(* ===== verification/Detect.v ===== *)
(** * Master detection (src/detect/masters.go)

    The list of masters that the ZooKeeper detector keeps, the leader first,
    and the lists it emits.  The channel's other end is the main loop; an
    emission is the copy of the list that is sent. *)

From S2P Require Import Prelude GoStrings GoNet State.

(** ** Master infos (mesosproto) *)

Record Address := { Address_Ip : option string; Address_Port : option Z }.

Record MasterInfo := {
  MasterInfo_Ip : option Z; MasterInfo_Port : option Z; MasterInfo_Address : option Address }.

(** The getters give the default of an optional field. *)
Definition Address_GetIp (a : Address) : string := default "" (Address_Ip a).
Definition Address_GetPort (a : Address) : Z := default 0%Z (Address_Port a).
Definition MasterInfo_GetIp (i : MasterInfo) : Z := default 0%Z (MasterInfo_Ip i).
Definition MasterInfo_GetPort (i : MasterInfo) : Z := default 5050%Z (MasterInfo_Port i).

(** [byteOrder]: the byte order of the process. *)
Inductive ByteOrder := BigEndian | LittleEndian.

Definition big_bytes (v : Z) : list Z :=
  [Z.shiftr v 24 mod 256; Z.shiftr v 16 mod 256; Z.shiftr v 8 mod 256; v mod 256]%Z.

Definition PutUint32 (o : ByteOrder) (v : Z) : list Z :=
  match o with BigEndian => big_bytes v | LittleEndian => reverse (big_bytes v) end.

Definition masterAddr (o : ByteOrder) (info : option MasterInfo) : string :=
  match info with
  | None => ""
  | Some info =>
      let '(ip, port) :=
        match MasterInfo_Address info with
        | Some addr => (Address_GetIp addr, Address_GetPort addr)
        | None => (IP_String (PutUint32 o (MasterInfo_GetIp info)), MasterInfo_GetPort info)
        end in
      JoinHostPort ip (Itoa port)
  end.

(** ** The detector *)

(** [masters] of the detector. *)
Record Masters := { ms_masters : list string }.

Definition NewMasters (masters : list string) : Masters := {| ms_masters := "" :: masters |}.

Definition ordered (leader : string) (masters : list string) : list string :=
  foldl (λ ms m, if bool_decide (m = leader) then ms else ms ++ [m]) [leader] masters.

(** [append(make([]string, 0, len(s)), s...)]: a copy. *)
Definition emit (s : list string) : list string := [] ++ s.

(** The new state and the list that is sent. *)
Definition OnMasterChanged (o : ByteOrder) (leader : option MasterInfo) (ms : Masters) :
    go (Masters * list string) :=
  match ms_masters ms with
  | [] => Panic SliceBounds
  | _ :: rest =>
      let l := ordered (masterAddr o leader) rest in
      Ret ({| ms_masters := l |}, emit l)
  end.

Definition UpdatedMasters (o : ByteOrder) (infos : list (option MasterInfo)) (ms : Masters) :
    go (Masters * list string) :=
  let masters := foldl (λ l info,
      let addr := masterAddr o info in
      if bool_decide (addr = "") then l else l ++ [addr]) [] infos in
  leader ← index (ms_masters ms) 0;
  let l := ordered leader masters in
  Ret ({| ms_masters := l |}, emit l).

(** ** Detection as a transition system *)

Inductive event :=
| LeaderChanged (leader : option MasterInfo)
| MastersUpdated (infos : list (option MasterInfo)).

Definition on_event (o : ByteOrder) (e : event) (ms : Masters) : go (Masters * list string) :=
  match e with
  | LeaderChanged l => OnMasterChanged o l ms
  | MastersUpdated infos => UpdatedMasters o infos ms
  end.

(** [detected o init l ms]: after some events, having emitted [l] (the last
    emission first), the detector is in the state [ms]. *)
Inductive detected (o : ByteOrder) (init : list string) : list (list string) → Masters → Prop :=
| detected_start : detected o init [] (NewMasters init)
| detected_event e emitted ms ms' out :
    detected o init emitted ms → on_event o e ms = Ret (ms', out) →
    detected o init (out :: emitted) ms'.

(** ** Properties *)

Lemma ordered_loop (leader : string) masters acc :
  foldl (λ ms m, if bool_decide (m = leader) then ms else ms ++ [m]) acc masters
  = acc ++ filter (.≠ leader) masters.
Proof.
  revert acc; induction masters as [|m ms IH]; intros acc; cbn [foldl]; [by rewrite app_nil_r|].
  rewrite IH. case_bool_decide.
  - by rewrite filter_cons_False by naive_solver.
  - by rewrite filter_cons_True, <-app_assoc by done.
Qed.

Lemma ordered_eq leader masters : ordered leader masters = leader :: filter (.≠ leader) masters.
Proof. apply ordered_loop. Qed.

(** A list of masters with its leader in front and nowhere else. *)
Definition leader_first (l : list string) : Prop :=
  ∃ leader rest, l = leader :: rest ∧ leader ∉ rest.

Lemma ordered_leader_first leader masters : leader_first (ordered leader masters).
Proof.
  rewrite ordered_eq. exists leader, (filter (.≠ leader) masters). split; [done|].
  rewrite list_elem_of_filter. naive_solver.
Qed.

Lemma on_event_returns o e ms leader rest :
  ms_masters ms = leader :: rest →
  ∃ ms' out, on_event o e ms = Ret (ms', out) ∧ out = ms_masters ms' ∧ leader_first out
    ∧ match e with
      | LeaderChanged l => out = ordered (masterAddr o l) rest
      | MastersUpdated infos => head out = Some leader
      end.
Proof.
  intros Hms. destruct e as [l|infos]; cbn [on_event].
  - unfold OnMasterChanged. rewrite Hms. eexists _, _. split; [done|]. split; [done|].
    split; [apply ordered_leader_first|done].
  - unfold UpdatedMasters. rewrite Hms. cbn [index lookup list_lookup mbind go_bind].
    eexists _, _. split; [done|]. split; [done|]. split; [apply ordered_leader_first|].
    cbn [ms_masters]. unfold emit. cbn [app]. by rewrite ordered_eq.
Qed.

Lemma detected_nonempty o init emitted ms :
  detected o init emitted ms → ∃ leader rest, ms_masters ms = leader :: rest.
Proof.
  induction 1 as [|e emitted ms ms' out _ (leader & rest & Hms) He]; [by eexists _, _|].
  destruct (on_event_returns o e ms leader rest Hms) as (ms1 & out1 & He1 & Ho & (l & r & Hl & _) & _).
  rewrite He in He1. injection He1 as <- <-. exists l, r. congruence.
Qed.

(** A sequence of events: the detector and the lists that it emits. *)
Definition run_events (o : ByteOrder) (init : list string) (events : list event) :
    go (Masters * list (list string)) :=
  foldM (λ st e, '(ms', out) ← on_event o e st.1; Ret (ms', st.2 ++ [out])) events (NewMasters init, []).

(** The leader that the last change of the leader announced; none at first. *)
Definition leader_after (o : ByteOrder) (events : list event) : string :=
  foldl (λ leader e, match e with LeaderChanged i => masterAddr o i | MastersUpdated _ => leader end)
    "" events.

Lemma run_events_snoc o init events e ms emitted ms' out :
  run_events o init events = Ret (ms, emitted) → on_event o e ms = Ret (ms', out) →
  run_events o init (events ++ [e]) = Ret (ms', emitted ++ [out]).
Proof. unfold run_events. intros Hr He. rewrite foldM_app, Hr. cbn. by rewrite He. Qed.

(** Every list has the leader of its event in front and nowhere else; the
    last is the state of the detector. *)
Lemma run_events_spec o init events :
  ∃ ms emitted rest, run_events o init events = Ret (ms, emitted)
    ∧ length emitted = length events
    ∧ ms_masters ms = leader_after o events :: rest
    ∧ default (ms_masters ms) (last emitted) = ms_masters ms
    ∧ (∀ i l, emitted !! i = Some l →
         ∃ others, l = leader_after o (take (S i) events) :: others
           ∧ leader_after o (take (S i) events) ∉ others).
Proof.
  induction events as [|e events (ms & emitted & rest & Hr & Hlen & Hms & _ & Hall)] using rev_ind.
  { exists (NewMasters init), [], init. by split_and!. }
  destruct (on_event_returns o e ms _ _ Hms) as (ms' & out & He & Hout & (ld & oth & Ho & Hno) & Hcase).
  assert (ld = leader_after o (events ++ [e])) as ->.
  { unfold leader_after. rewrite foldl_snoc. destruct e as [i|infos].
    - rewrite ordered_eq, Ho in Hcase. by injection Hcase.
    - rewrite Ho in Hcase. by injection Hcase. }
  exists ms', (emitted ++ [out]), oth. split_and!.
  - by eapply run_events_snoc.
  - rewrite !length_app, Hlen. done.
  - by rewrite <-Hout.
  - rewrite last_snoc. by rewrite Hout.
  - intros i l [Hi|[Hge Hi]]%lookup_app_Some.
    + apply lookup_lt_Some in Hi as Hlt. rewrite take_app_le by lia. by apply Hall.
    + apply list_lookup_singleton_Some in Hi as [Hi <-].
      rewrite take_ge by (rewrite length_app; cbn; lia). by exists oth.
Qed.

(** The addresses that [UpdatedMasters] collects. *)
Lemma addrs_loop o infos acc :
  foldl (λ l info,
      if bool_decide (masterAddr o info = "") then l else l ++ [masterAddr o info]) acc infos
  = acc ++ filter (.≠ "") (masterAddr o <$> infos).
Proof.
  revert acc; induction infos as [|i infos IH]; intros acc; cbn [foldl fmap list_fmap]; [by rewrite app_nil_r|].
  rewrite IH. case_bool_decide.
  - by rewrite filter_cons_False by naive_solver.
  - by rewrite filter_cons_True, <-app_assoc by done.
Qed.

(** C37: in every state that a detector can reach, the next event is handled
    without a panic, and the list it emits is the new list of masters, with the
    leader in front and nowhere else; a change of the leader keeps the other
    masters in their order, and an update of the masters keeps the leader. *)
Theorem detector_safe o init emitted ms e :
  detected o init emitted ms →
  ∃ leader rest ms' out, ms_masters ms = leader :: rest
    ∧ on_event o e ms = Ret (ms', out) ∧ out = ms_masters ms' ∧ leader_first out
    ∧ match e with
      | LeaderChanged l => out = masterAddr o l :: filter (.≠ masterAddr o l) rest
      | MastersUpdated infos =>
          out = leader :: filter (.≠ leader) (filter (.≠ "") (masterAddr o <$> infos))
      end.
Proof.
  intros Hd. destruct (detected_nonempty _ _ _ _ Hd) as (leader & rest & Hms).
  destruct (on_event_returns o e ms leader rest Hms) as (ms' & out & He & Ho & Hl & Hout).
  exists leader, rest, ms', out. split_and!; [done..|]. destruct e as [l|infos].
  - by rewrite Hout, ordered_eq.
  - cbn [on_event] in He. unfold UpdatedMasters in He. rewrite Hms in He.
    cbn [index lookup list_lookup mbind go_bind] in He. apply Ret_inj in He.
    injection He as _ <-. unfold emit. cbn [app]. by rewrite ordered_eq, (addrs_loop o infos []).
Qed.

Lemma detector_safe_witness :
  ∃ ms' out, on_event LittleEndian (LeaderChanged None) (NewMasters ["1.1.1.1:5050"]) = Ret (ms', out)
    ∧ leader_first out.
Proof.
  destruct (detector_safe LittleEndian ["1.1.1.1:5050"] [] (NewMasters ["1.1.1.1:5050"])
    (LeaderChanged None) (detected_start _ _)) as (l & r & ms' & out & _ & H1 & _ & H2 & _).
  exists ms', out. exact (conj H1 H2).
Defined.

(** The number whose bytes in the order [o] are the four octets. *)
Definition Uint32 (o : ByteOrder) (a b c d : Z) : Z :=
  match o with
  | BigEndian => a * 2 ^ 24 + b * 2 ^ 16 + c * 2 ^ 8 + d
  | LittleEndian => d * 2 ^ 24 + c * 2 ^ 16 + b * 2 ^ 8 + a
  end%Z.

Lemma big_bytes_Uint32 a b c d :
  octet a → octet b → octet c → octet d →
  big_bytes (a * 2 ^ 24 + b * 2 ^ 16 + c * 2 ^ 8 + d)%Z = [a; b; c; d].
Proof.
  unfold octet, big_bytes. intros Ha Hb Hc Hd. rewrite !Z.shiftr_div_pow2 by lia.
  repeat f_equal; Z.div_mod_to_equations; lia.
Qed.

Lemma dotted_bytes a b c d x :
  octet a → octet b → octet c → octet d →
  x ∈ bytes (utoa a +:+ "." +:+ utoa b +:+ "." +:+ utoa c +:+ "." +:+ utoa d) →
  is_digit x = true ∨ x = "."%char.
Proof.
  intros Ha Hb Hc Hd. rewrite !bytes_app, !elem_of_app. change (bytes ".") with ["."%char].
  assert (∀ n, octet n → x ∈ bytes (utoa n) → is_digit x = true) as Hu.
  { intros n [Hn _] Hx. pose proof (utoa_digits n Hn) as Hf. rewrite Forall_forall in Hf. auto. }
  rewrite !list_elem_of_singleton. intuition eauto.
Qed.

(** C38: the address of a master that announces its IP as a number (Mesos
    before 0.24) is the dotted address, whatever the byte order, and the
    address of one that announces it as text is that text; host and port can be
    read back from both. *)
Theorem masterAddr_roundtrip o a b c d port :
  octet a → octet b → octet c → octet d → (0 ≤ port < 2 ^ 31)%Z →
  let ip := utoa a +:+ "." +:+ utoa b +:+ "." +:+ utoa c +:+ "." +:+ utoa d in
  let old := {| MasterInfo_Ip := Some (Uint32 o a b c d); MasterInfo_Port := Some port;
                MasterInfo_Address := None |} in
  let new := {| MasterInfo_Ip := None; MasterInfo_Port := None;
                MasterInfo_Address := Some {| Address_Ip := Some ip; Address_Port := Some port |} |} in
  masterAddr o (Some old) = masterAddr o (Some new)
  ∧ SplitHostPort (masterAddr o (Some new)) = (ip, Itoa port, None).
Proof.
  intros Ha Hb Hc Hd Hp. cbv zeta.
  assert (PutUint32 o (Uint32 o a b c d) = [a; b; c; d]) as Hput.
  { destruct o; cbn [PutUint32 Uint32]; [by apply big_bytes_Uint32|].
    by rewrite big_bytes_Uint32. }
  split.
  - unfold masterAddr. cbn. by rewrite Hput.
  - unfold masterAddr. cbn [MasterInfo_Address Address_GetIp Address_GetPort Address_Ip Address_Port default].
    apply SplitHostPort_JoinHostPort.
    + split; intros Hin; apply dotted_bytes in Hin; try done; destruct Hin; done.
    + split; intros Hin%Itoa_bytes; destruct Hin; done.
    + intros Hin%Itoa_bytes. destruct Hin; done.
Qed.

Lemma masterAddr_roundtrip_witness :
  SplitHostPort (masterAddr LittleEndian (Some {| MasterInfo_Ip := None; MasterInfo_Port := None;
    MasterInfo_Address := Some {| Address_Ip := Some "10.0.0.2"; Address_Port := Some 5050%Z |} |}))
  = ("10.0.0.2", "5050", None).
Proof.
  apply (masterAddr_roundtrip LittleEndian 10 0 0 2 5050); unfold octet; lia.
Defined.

Exercise brief: From the entries above, write out only the lines starting at the line that holds "Definition NewMasters (masters" and ending at the line that holds "(** [append(make([]string, 0, len(s)), s...)]: a", keeping both and matching them exactly.

Exercise response:
Definition NewMasters (masters : list string) : Masters := {| ms_masters := "" :: masters |}.

Definition ordered (leader : string) (masters : list string) : list string :=
  foldl (λ ms m, if bool_decide (m = leader) then ms else ms ++ [m]) [leader] masters.

(** [append(make([]string, 0, len(s)), s...)]: a copy. *)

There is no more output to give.